## What you should do
Go to the line holding "destruct (lookup_lt_is_Some_2 m" in the entries below and write out exactly every line down to and including the line holding "- constructor; [|done| |].".

Saved data entries
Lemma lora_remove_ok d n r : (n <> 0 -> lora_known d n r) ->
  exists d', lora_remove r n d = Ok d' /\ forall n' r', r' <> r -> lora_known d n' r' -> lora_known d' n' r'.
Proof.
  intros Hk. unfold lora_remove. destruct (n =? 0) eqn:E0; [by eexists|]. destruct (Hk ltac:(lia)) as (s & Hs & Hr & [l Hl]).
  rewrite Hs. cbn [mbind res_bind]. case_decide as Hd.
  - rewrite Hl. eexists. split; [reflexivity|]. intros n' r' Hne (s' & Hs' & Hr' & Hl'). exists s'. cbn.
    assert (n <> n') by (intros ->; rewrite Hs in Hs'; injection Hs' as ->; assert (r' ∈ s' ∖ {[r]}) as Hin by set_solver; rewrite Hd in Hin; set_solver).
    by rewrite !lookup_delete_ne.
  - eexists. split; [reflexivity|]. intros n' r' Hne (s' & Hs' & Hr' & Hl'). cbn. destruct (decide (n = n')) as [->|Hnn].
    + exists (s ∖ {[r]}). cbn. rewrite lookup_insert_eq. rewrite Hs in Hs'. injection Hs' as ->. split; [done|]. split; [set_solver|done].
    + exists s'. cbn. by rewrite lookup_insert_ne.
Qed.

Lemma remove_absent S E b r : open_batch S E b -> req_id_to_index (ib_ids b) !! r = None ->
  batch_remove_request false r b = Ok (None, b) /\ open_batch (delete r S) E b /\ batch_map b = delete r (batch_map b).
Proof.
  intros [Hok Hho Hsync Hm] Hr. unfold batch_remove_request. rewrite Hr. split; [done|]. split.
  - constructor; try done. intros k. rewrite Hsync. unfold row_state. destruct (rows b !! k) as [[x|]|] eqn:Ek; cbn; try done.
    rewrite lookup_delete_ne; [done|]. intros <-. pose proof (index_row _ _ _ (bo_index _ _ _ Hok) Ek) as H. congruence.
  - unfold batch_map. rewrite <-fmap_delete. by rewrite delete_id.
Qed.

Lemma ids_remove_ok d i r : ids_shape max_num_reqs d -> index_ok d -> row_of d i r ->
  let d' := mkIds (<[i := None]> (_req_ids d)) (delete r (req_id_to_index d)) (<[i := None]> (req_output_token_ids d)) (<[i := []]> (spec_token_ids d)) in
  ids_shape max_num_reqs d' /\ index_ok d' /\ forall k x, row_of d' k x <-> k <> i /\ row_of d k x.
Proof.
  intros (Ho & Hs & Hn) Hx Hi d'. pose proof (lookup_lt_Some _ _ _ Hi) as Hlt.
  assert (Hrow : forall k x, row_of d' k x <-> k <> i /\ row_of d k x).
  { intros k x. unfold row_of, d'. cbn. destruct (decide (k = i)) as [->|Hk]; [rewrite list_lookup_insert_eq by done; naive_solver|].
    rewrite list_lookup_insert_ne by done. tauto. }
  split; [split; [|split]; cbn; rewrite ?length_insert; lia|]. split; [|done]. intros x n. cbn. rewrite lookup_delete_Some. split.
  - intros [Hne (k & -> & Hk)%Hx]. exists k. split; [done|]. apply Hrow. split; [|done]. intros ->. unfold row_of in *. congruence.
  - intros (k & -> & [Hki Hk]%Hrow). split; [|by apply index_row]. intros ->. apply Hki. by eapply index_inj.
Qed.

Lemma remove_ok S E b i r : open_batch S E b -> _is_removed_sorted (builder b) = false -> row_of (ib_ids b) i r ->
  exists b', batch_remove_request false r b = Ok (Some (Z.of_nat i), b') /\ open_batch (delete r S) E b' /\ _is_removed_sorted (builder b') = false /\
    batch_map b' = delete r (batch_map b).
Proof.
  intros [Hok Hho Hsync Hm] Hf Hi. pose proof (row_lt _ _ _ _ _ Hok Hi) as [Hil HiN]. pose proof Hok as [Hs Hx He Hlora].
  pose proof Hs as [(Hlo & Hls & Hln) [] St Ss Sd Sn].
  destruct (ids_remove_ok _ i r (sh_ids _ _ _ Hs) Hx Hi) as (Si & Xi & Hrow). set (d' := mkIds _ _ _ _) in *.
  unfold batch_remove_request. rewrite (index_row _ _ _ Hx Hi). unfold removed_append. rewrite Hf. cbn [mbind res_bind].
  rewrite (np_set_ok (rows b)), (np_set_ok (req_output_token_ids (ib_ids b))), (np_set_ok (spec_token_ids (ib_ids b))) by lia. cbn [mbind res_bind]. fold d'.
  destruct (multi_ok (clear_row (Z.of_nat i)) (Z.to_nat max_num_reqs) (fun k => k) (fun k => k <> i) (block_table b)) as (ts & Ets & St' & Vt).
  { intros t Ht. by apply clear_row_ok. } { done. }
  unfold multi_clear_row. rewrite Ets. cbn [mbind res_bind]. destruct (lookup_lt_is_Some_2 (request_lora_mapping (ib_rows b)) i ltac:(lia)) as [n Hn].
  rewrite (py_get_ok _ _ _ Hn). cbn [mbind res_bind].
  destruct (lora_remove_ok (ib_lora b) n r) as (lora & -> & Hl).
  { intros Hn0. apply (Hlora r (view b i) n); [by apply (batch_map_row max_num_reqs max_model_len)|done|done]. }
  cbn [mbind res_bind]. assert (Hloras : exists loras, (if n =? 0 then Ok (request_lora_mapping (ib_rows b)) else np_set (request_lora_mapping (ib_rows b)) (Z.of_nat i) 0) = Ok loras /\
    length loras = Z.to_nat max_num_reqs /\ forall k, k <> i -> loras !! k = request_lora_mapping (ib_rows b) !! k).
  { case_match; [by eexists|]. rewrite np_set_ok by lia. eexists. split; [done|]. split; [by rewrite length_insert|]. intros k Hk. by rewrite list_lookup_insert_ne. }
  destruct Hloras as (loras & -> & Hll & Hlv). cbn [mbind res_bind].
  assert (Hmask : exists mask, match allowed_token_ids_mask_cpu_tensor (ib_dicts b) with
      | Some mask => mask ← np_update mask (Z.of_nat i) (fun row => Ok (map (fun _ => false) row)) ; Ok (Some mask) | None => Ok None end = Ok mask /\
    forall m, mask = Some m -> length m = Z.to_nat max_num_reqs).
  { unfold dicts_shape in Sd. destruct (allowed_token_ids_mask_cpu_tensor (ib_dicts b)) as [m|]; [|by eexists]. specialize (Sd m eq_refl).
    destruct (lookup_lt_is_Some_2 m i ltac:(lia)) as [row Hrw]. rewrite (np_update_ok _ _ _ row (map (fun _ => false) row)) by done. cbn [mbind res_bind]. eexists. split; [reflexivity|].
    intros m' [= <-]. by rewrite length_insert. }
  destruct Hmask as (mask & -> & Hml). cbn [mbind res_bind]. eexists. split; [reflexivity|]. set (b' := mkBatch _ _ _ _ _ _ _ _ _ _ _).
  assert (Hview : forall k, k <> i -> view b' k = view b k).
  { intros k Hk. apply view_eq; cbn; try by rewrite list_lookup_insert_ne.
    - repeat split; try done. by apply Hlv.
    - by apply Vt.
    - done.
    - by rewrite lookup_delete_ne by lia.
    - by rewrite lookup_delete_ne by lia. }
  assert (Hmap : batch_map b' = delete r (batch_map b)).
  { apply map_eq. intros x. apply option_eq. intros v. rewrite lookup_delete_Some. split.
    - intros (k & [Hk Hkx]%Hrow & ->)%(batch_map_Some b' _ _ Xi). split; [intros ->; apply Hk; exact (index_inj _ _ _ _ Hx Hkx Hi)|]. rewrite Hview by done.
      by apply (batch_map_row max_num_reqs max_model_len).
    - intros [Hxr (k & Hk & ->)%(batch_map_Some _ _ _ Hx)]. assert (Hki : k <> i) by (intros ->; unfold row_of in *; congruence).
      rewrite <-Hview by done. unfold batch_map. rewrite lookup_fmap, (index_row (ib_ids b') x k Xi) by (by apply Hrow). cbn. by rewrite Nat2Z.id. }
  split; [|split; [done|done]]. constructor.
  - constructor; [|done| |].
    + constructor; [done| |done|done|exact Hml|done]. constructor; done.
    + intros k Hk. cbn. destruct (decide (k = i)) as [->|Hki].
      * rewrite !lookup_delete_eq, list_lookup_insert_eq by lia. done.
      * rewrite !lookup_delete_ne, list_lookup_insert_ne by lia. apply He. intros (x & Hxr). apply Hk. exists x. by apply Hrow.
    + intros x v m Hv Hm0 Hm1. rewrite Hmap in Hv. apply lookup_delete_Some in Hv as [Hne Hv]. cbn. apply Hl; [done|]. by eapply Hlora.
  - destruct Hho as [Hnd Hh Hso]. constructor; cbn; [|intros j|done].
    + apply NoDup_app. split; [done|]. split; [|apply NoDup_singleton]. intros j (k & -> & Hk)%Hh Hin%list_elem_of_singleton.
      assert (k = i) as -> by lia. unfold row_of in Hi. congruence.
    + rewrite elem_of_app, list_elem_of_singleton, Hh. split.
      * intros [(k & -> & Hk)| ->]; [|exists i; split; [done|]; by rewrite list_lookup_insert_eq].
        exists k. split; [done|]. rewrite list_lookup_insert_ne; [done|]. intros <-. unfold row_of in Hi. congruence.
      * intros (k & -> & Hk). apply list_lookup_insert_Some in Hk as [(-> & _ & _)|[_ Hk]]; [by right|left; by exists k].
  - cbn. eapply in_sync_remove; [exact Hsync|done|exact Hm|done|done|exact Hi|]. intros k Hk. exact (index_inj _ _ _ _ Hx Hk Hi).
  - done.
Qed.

## Written response
    destruct (lookup_lt_is_Some_2 m i ltac:(lia)) as [row Hrw]. rewrite (np_update_ok _ _ _ row (map (fun _ => false) row)) by done. cbn [mbind res_bind]. eexists. split; [reflexivity|].
    intros m' [= <-]. by rewrite length_insert. }
  destruct Hmask as (mask & -> & Hml). cbn [mbind res_bind]. eexists. split; [reflexivity|]. set (b' := mkBatch _ _ _ _ _ _ _ _ _ _ _).
  assert (Hview : forall k, k <> i -> view b' k = view b k).
  { intros k Hk. apply view_eq; cbn; try by rewrite list_lookup_insert_ne.
    - repeat split; try done. by apply Hlv.
    - by apply Vt.
    - done.
    - by rewrite lookup_delete_ne by lia.
    - by rewrite lookup_delete_ne by lia. }
  assert (Hmap : batch_map b' = delete r (batch_map b)).
  { apply map_eq. intros x. apply option_eq. intros v. rewrite lookup_delete_Some. split.
    - intros (k & [Hk Hkx]%Hrow & ->)%(batch_map_Some b' _ _ Xi). split; [intros ->; apply Hk; exact (index_inj _ _ _ _ Hx Hkx Hi)|]. rewrite Hview by done.
      by apply (batch_map_row max_num_reqs max_model_len).
    - intros [Hxr (k & Hk & ->)%(batch_map_Some _ _ _ Hx)]. assert (Hki : k <> i) by (intros ->; unfold row_of in *; congruence).
      rewrite <-Hview by done. unfold batch_map. rewrite lookup_fmap, (index_row (ib_ids b') x k Xi) by (by apply Hrow). cbn. by rewrite Nat2Z.id. }
  split; [|split; [done|done]]. constructor.
  - constructor; [|done| |].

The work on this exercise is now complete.